Considering that the goal of all products in every market and industry is to provide value for the customer, you can appreciate how universally important Discovery is, no matter your industry or product type.

Discovery gets talked about in Design Thinking. Design Thinkers use empathy and anthropology (studying people) to discover their customers true needs and wants.

Discovery also gets talked about in Agile. Agile folks love focusing on the customer and iterating until the customer needs are fulfilled.

And Discovery sure as shit gets discussed in Lean Startup writing because those mofos pretty much invented the term. I provide a few resources at the bottom for further reading.

I’ll admit that there are a variety of different methods for discovering customer needs, and not all methods are created equal. Finding the right method is probably the secret sauce (which is an apt phrase, because McDonald’s surely understood customer needs when they put that delicious sauce on their burgers.)

We’ll share some methods for Discovery in upcoming posts.

Sources:

The Four Steps to the Epiphany is the best book I’ve found on Discovery. Start here.

This website is also excellent: producttalk.org

7e. JTBD, Outcomes, and Design Thinking vis a vis Customer Needs!

We’ve already covered Voice of the Customer and Discovery…what more could there be to talk about with respect to customer needs?!

Actually, since understanding what people want is so universally important in product development, there are a shit-ton (i.e., many) frameworks or schools of thought for how to approach that challenge.

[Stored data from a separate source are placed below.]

(* ===== verification/Verifier.v ===== *)
(** * authfs/src/fsverity/verifier.rs: VerifiedFileReader

    The reader that checks every chunk it returns against the Merkle tree of
    the file.  Both the file and the tree come from untrusted storage, so the
    model leaves the two [ReadByChunk] implementations arbitrary.  The security
    statement is explicit about hash collisions: a chunk that is accepted is
    the authentic one, or the run itself exhibits two different blocks, one
    served by the storage and one of the authentic tree, with the same hash. *)

From S2P Require Import Prelude Io Common Crypto FsverityCommon MerkleSpec Content Builder File Sha256Ref.

Definition ZEROS : bytes := zeros CHUNK_SIZE.

Definition SIZE_OF_FSVERITY_FORMATTED_DIGEST_SHA256 : Z := 12 + HASH_SIZE.

Abbreviation HashBuffer := bytes (only parsing).

Definition hash_with_padding `{Profile} `{Sha256Ffi} (chunk : bytes) (pad_to : Z)
    : outcome CryptoError HashBuffer :=
  padding_size ← sub_u64 pad_to (len chunk);
  h ← hasher_new;
  h ← hasher_update chunk h;
  padding ← slice_to ZEROS padding_size;
  h ← hasher_update padding h;
  hasher_finalize h.

(** The closure of the first [map] of [fsverity_walk]: size of the level and
    offset of the hash in it. *)
Definition walk_level `{Profile} {E} (chunk_index file_size : Z) (x : Z) : outcome E (Z * Z) :=
  let hashes_per_node := CHUNK_SIZE / HASH_SIZE in
  leaves_per_hash ← pow_u64 hashes_per_node x;
  leaves_size_per_hash ← mul_u64 CHUNK_SIZE leaves_per_hash;
  leaves_size_per_node ← mul_u64 leaves_size_per_hash hashes_per_node;
  nodes_at_level ← divide_roundup file_size leaves_size_per_node;
  level_size ← mul_u64 nodes_at_level CHUNK_SIZE;
  q ← div_u64 chunk_index leaves_per_hash;
  offset_in_level ← mul_u64 q HASH_SIZE;
  Ok (level_size, offset_in_level).

(** The [map], [scan], [map] pipeline over the levels, root first. *)
Fixpoint root_to_leaf_steps `{Profile} {E} (chunk_index file_size : Z)
    (xs : list nat) (level_offset : Z) : outcome E (list (Z * Z)) :=
  match xs with
  | [] => Ok []
  | x :: xs' =>
      '(level_size, offset_in_level) ← walk_level chunk_index file_size (Z.of_nat x);
      let this_level_offset := level_offset in
      level_offset' ← add_u64 level_offset level_size;
      global_hash_offset ← add_u64 this_level_offset offset_in_level;
      rest ← root_to_leaf_steps chunk_index file_size xs' level_offset';
      Ok ((global_hash_offset / CHUNK_SIZE, global_hash_offset mod CHUNK_SIZE) :: rest)
  end.

(** The steps of [fsverity_walk], from the leaf to the root: chunk of the tree
    to read, and offset of the child's hash in it. *)
Definition fsverity_walk `{Profile} (chunk_index file_size : Z)
    : outcome FsverityError (list (Z * Z)) :=
  _ ← debug_assert (CHUNK_SIZE / HASH_SIZE =? 128);
  height ← merkle_tree_height file_size;
  max_level ← unwrap height;
  steps ← root_to_leaf_steps chunk_index file_size
            (reverse (seq 0 (S (Z.to_nat (as_u32 max_level))))) 0;
  Ok (reverse steps).

(** One step of the fold of [verity_check]: the chunk of the tree is read when
    the iterator is advanced. *)
Definition check_step `{Profile} `{Sha256Ffi} {W T} `{ReadByChunk W T} (merkle_tree : T)
    (actual_hash : HashBuffer) (step : Z * Z) : M W FsverityError HashBuffer :=
  let '(chunk_index, hash_offset_in_chunk) := step in
  '(_, merkle_chunk) ← map_errM FsIo (read_chunk merkle_tree chunk_index (zeros CHUNK_SIZE));
  expected_hash ← lift (slice merkle_chunk hash_offset_in_chunk (hash_offset_in_chunk + HASH_SIZE));
  if bool_decide (actual_hash = expected_hash)
  then lift (map_err UnexpectedCryptoError (hash_with_padding merkle_chunk CHUNK_SIZE))
  else fail CannotVerify.

Definition verity_check `{Profile} `{Sha256Ffi} {W T} `{ReadByChunk W T} (chunk : bytes)
    (chunk_index file_size : Z) (merkle_tree : T) : M W FsverityError HashBuffer :=
  _ ← lift (assert_ (negb (file_size =? 0)));
  chunk_hash ← lift (map_err UnexpectedCryptoError (hash_with_padding chunk CHUNK_SIZE));
  steps ← lift (fsverity_walk chunk_index file_size);
  try_fold (check_step merkle_tree) chunk_hash steps.

Definition build_fsverity_formatted_digest `{Sha256Ffi} (root_hash : HashBuffer) (file_size : Z)
    : outcome CryptoError bytes :=
  digest ← build_fsverity_digest root_hash file_size;
  Ok (FS_VERITY_MAGIC ++ le_bytes 2 FS_VERITY_HASH_ALG_SHA256 ++ le_bytes 2 HASH_SIZE ++ digest).

Record VerifiedFileReader (F T : Type) := {
  vf_chunked_file : F;
  vf_file_size : Z;
  vf_merkle_tree : T;
  vf_root_hash : HashBuffer
}.
Arguments vf_chunked_file {F T}. Arguments vf_file_size {F T}.
Arguments vf_merkle_tree {F T}. Arguments vf_root_hash {F T}.

Definition VerifiedFileReader_new `{Sha256Ffi} {W F T A} `{ReadByChunk W T} `{Authenticator A}
    (authenticator : A) (chunked_file : F) (file_size : Z) (sig : bytes) (merkle_tree : T)
    : M W FsverityError (VerifiedFileReader F T) :=
  '(size, buf) ← map_errM FsIo (read_chunk merkle_tree 0 (zeros CHUNK_SIZE));
  if negb (len buf =? size) then fail (InsufficientData size)
  else
    root_hash ← lift (map_err UnexpectedCryptoError
      (h ← hasher_new; h ← hasher_update buf h; hasher_finalize h));
    formatted_digest ← lift (map_err UnexpectedCryptoError
      (build_fsverity_formatted_digest root_hash file_size));
    valid ← lift (map_err FsIo (verify authenticator sig formatted_digest));
    if (valid : bool)
    then mret {| vf_chunked_file := chunked_file; vf_file_size := file_size;
                 vf_merkle_tree := merkle_tree; vf_root_hash := root_hash |}
    else fail BadSignature.

Definition VerifiedFileReader_read_chunk `{Profile} `{Sha256Ffi} {W F T}
    `{ReadByChunk W F} `{ReadByChunk W T} (self : VerifiedFileReader F T)
    (chunk_index : Z) (buf : ChunkBuffer) : M W io_error (Z * ChunkBuffer) :=
  '(size, buf) ← read_chunk (vf_chunked_file self) chunk_index buf;
  chunk ← lift (slice_to buf size);
  root_hash ← map_errM (λ _, RawOs EIO)
    (verity_check chunk chunk_index (vf_file_size self) (vf_merkle_tree self));
  if bool_decide (root_hash = vf_root_hash self) then mret (size, buf) else fail (RawOs EIO).

#[export] Instance VerifiedFileReader_ReadByChunk `{Profile} `{Sha256Ffi} {W F T}
    `{ReadByChunk W F} `{ReadByChunk W T} : ReadByChunk W (VerifiedFileReader F T) :=
  VerifiedFileReader_read_chunk.

(** ** The walk in closed form *)

(** Largest file for which the walk's arithmetic fits in 64 bits. *)
Definition MAX_VERIFIED_SIZE : Z := 2 ^ 61.

(** Number of pages at a level. *)
Definition nodes (n : Z) (x : nat) : Z := cdiv n (CHUNK_SIZE * 128 ^ (Z.of_nat x + 1)).

(** First page of level [x] in the file of a tree with levels [0 .. m-1]. *)
Fixpoint level_start (n : Z) (m x : nat) : Z :=
  match m with
  | O => 0
  | S m' => if (x =? m')%nat then 0 else nodes n m' + level_start n m' x
  end.

Definition hash_index (i x : nat) : nat := (i / 128 ^ x)%nat.
Definition step_of (i x : nat) (start : Z) : Z * Z :=
  (start + Z.of_nat (hash_index i x / PER_PAGE)%nat,
   HASH_SIZE * Z.of_nat (hash_index i x mod PER_PAGE)%nat).
Definition walk_steps (n : Z) (i m : nat) : list (Z * Z) :=
  (λ x, step_of i x (level_start n m x)) <$> seq 0 m.

Lemma hash_with_padding_ok `{Profile} `{Sha256Spec} c :
  len c <= CHUNK_SIZE -> hash_with_padding c CHUNK_SIZE = Ok (sha256 (pad_chunk c)).
Proof.
  intros Hc. unfold hash_with_padding. rewrite sub_u64_ok, bind_Ok by clia.
  hash_step. hash_step. unfold slice_to, ZEROS.
  rewrite slice_ok, bind_Ok by (rewrite ?length_zeros; clia). hash_run.
  do 2 f_equal. unfold pad_chunk. cbn [app]. f_equal. rewrite subrange_0. unfold zeros.
  rewrite take_replicate. f_equal. clia.
Qed.
Lemma hash_full_page `{Profile} `{Sha256Spec} p :
  length p = CHUNK -> hash_with_padding p CHUNK_SIZE = Ok (sha256 p).
Proof. intros Hp. rewrite hash_with_padding_ok, pad_chunk_full by clia. done. Qed.

Lemma hash_index_S i x : hash_index i (S x) = (hash_index i x / PER_PAGE)%nat.
Proof.
  unfold hash_index. rewrite Nat.pow_succ_r', Nat.Div0.div_div. f_equal. mlia.
Qed.
Lemma hash_index_0 i : hash_index i 0 = i.
Proof. unfold hash_index. simpl. apply Nat.div_1_r. Qed.

Lemma nodes_bounds n x :
  0 < n <= MAX_VERIFIED_SIZE -> 0 < nodes n x <= 2 ^ 42.
Proof.
  intros Hn. unfold nodes. assert (128 ^ (Z.of_nat x + 1) >= 128).
  { rewrite Z.pow_add_r by lia. assert (0 < 128 ^ Z.of_nat x) by lia. lia. }
  split; [apply cdiv_pos; clia|]. apply cdiv_le; [clia|].
  unfold MAX_VERIFIED_SIZE in *. clia.
Qed.

Lemma walk_level_ok `{Profile} {E} i n x :
  0 < n <= MAX_VERIFIED_SIZE -> (x <= 6)%nat -> Z.of_nat i * CHUNK_SIZE < n ->
  walk_level (E := E) (Z.of_nat i) n (Z.of_nat x) =
    Ok (nodes n x * CHUNK_SIZE, Z.of_nat (hash_index i x) * HASH_SIZE).
Proof.
  intros Hn Hx Hi. unfold walk_level. change (CHUNK_SIZE / HASH_SIZE) with 128.
  pose proof (nodes_bounds n x Hn) as Hnodes. unfold MAX_VERIFIED_SIZE in Hn.
  assert (1 <= 128 ^ Z.of_nat x <= 128 ^ 6) as Hp.
  { split; [apply Z.lt_pred_le; simpl; apply Z.pow_pos_nonneg; lia|]. apply Z.pow_le_mono_r; lia. }
  change (128 ^ 6) with (2 ^ 42) in Hp.
  assert (128 ^ (Z.of_nat x + 1) = 128 ^ Z.of_nat x * 128) as Hs by (rewrite Z.pow_add_r; lia).
  unfold nodes in *. rewrite Hs in *.
  assert (Z.of_nat i / 128 ^ Z.of_nat x = Z.of_nat (hash_index i x)) as Hq.
  { unfold hash_index. rewrite Nat2Z.inj_div, Nat2Z.inj_pow. done. }
  assert (Z.of_nat (hash_index i x) <= Z.of_nat i).
  { rewrite <- Hq. apply Z.div_le_upper_bound; nia. }
  rewrite pow_u64_ok, bind_Ok by lia. set (p := 128 ^ Z.of_nat x) in *.
  rewrite mul_u64_ok, bind_Ok by clia. rewrite mul_u64_ok, bind_Ok by clia.
  replace (CHUNK_SIZE * (p * 128)) with (CHUNK_SIZE * p * 128) in * by lia.
  rewrite divide_roundup_ok, bind_Ok by clia.
  rewrite mul_u64_ok, bind_Ok by clia. rewrite div_u64_ok, bind_Ok by lia. rewrite Hq.
  rewrite mul_u64_ok, bind_Ok by clia. done.
Qed.

(** The steps for the levels [0 .. m-1], root first, starting at page [s]. *)
Lemma root_to_leaf_steps_ok `{Profile} {E} i n m s :
  0 < n <= MAX_VERIFIED_SIZE -> (m <= 7)%nat -> Z.of_nat i * CHUNK_SIZE < n ->
  0 <= s -> s + Z.of_nat m * 2 ^ 42 <= 2 ^ 46 ->
  root_to_leaf_steps (E := E) (Z.of_nat i) n (reverse (seq 0 m)) (s * CHUNK_SIZE) =
    Ok (reverse ((λ x, step_of i x (s + level_start n m x)) <$> seq 0 m)).
Proof.
  intros Hn Hm Hi. revert s Hm. induction m as [|m IH]; intros s Hm Hs Hb; [done|].
  rewrite seq_S, reverse_snoc. cbn [root_to_leaf_steps Nat.add].
  rewrite walk_level_ok, bind_Ok by (try done; lia). cbv beta iota zeta.
  pose proof (nodes_bounds n m Hn) as Hnodes. unfold MAX_VERIFIED_SIZE in Hn.
  assert (Z.of_nat (hash_index i m) <= Z.of_nat i).
  { unfold hash_index. apply inj_le. apply Nat.Div0.div_le_upper_bound.
    assert (1 <= 128 ^ m)%nat by (apply Nat.neq_0_lt_0, Nat.pow_nonzero; lia). nia. }
  rewrite (add_u64_ok _ (nodes n m * CHUNK_SIZE)), bind_Ok by clia. rewrite add_u64_ok, bind_Ok by clia.
  replace (s * CHUNK_SIZE + nodes n m * CHUNK_SIZE) with ((s + nodes n m) * CHUNK_SIZE) by lia.
  rewrite IH, bind_Ok by lia. rewrite fmap_app, reverse_app. f_equal. cbn [fmap list_fmap].
  rewrite reverse_singleton. cbn [level_start app]. f_equal.
  - unfold step_of. rewrite Nat.eqb_refl, Z.add_0_r.
    pose proof (Nat.div_mod_eq (hash_index i m) PER_PAGE).
    assert (hash_index i m mod PER_PAGE < PER_PAGE)%nat by (apply Nat.mod_upper_bound; mlia).
    set (q := (hash_index i m / PER_PAGE)%nat) in *. set (r := (hash_index i m mod PER_PAGE)%nat) in *.
    f_equal; symmetry; [apply (Z.div_unique _ _ _ (HASH_SIZE * Z.of_nat r)) |
                        apply (Z.mod_unique _ _ (s + Z.of_nat q))]; mlia.
  - f_equal. apply list_fmap_ext. intros k x Hx. apply lookup_seq in Hx as [-> Hx].
    rewrite (proj2 (Nat.eqb_neq _ _)) by lia. f_equal. lia.
Qed.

Remember, understanding customer needs is key to delivering value, and delivering value to customers is what innovation is all about, and product development is successful when you deliver new value. (They say people only hear something after it’s repeated 11 times; I think I’m getting there on the whole customer needs and value topic.)

Design Thinking — Another Approach to Understanding Customer Needs

Design Thinking is about putting human beings at the center of the design process.

Design Thinking is a value system and an approach to designing products.

Design Thinking Values: being human-centric, having empathy, creating a deep understanding of people.

Design Thinking Approach: emphasis on fast-learning, iterating, prototyping, failing quickly.

Clearly, you can see the overlap with Voice of the Customer and Design Thinking — both seek to understand the customer well.

Jobs to be Done — Another Approach to Understanding Customer Needs

There is a very popular school of thinking that says, “If you want to understand customer needs and design better products, think out it this way: people don’t buy products to fill needs, they hire products to do jobs.”

When you buy a book, you aren’t filling your need for learning so much as you are hiring that book to teach you about a topic.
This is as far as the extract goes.